On Jan 26, 2009, at 11:47 AM, jonat...@mugginsoft.com wrote:

Why ? Put Shark in Time Sample (All Threads State). You'll get close to wall clock time with a sampling accuracy of microseconds.

36000 years later...

I'm not that old. For short events like launch time, I've found Shark to provide much better accuracy than a lot of alternatives, plus free samples as a bonus.

Typically, with the SQLite store the most common error is failing to use prefetching when appropriate and faulting in lots of relationships.
My model is very simple with only a single to-many relationship.
With usesLazyFetching = NO things go haywire.
I get 1500 faults each of which throws up a storm of KVO calls.

Hrm.
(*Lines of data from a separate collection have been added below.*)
Lemma sorted_page_of f ord key c q :
  compareFn q = Some f -> Consistent f key ->
  (forall a b, before f a b -> ord a b) ->
  SortedPage ord key c q (respond c q).
Proof.
  intros Hf Hc Hord. rewrite respond_eq. cbn [products].
  unfold arrange. rewrite Hf, survivors_filter.
  assert (Hs : StronglySorted ord (JS.sort f (filter (matches q) c))).
  { eapply StronglySorted_weaken; [exact Hord|]. now apply sort_ordered with key. }
  exists (JS.sort f (filter (matches q) c)). repeat split.
  - apply sort_perm.
  - now apply sort_stable.
  - exact Hs.
  - now apply slice_sorted.
Qed.

(** C5: under each of the three explicit sort keys the listing is a window
    of the matching products in ascending price, descending price and
    descending rating order respectively, and products of equal key keep
    their catalog order. *)
Theorem explicit_sorts_are_ordered_and_stable c q :
  SortedPage price_le price c q
    (respond c (Query.with_sort q (Some "price_asc")))
  /\ SortedPage price_ge price c q
       (respond c (Query.with_sort q (Some "price_desc")))
  /\ SortedPage rating_ge rating c q
       (respond c (Query.with_sort q (Some "rating"))).
Proof.
  repeat split.
  - apply (sorted_page_of price_asc price_le price c
             (Query.with_sort q (Some "price_asc")));
      [reflexivity | apply price_asc_consistent | apply before_price_asc].
  - apply (sorted_page_of price_desc price_ge price c
             (Query.with_sort q (Some "price_desc")));
      [reflexivity | apply price_desc_consistent | apply before_price_desc].
  - apply (sorted_page_of rating_desc rating_ge rating c
             (Query.with_sort q (Some "rating")));
      [reflexivity | apply rating_desc_consistent | apply before_rating_desc].
Qed.

(** *** Page counts *)

Lemma ceil_div_nonzero m n :
  n <> 0 -> JS.ceil_div m (JS.Whole n) = Some (- (- Z.of_nat m / n)).
Proof. intros H. destruct n; [lia | reflexivity | reflexivity]. Qed.

Lemma ceil_bounds (m n : Z) :
  1 <= n -> (- (- m / n) - 1) * n < m <= - (- m / n) * n.
Proof.
  intros H.
  pose proof (Z.mul_div_le (- m) n ltac:(lia)).
  pose proof (Z.mul_succ_div_gt (- m) n ltac:(lia)).
  nia.
Qed.

Lemma ceil_bounds_negative (m n : Z) :
  n < 0 -> - (- m / n) * n <= m < (- (- m / n) - 1) * n.
Proof.
  intros H.
  pose proof (Z.div_mod (- m) n ltac:(lia)).
  pose proof (Z.mod_neg_bound (- m) n H).
  nia.
Qed.

Lemma inject_Z_nonzero n : n <> 0 -> ~ (inject_Z n == 0)%Q.
Proof. intros H E. apply H. unfold Qeq in E. simpl in E. lia. Qed.

Lemma quotient_opp m n :
  n <> 0 ->
  (quotient m n == inject_Z (- Z.of_nat m) / inject_Z (- n))%Q.
Proof.
  intros H. unfold quotient. rewrite !inject_Z_opp.
  field. now apply inject_Z_nonzero.
Qed.

Lemma is_ceil_quotient m n :
  n <> 0 -> is_ceil (- (- Z.of_nat m / n)) (quotient m n).
Proof.
  intros H. destruct (Z.lt_total n 0) as [Hneg|[->|Hpos]]; [|lia|].
  - pose proof (ceil_bounds_negative (Z.of_nat m) n Hneg) as [Hlo Hhi].
    set (t := - (- Z.of_nat m / n)) in *.
    assert (Hn : (inject_Z 0 < inject_Z (- n))%Q) by (rewrite <- Zlt_Qlt; lia).
    unfold is_ceil. rewrite quotient_opp by exact H. split.
    + apply Qlt_shift_div_l; [exact Hn|].
      unfold Qminus. change 1%Q with (inject_Z 1).
      rewrite <- inject_Z_opp, <- inject_Z_plus, <- inject_Z_mult.
      rewrite <- Zlt_Qlt. lia.
    + apply Qle_shift_div_r; [exact Hn|].
      rewrite <- inject_Z_mult, <- Zle_Qle. lia.
  - pose proof (ceil_bounds (Z.of_nat m) n ltac:(lia)) as [Hlo Hhi].
    set (t := - (- Z.of_nat m / n)) in *.
    assert (Hn : (inject_Z 0 < inject_Z n)%Q) by (rewrite <- Zlt_Qlt; lia).
    unfold is_ceil, quotient. split.
    + apply Qlt_shift_div_l; [exact Hn|].
      unfold Qminus. change 1%Q with (inject_Z 1).
      rewrite <- inject_Z_opp, <- inject_Z_plus, <- inject_Z_mult.
      rewrite <- Zlt_Qlt. lia.
    + apply Qle_shift_div_r; [exact Hn|].
      rewrite <- inject_Z_mult, <- Zle_Qle. lia.
Qed.

(** What a response says about its pages when the page size is a finite
    number other than 0. *)
Lemma pages_of_response c q n :
  pageSize q = Some n -> n <> 0 ->
  limit (pagination (respond c q)) = Some n
  /\ total (pagination (respond c q)) = List.length (filter (matches q) c)
  /\ pages (pagination (respond c q))
     = Some (- (- Z.of_nat (List.length (filter (matches q) c)) / n)).
Proof.
  intros Hn H0. rewrite respond_eq. cbn [pagination limit total pages].
  rewrite arrange_length, survivors_filter, (pageSize_value _ _ Hn).
  repeat split; [exact Hn | now apply ceil_div_nonzero].
Qed.

(** *** Pages side by side *)

(** The window of page [k + 1]. *)
Lemma page_window c q n s k :
  pageSize q = Some n -> 1 <= n ->
  JS.parseInt s = Some (Z.of_nat (S k)) ->
  products (respond c (Query.with_page q (Some s)))
  = firstn (Z.to_nat n)
      (skipn (k * Z.to_nat n) (arrange q (filter (matches q) c))).
Proof.
  intros Hn Hpos Hs. rewrite respond_eq. cbn [products].
  rewrite survivors_filter.
  change (matches (Query.with_page q (Some s))) with (matches q).
  change (arrange (Query.with_page q (Some s))) with (arrange q).
  unfold endIndex, startIndex.
  change (limitValue (Query.with_page q (Some s))) with (limitValue q).
  change (pageValue (Query.with_page q (Some s))) with (JS.parseInteger s).
  rewrite (pageSize_value _ _ Hn), (finite_whole _ _ Hs).
  cbn [JS.sub JS.opp JS.mul JS.add].
  rewrite slice_window by lia.
  do 2 f_equal. lia.
Qed.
I suspect you have some custom observer code that's triggering yet more work. Or it may be your custom -awakeFromFetch

The docs do state (Core Data Guide - Faults and KVO Notifications) that KVO notifications do occur as faults are realised, even if the faulted relationship is already in the moc (is this last assumption correct?)

I'm not sure what you mean by that last part. But if you have a to- many relationship, and you need its contents at launch time, you definitely want to use prefetching.

I have a few bindings attached to the array controller which probably accounts for the storm. usesLazyFetching = YES seems to batch up the faulting so that the notification storm doesn't get too out of hand.

However the best solution, in this simple case, is just to use [request setReturnsObjectsAsFaults:NO].

You can use both. Plus, you'll probably want to prefetch the relationship or not use it at launch time.

What are you doing in -awakeFromFetch for example ? What kind of machine were these numbers taken on, and did you do so after a fresh restart with no other apps running ?
-awakeFromFetch extracts strings reps of an RTFD data binary and NSDate - so it does contribute to the load time.


How are you setting the results for these string reps ? I assume upon transient attributes, yes ? If the array controller is bound to those transients, this may be what it is observing. You could also try using -setPrimitiveXYZ: instead of -setXYZ: during awakeFromFetch

If you need these for launch time, have you considered making them persistent ? Unless the RTFD data changes frequently, you may be better off caching the extracted strings in the db.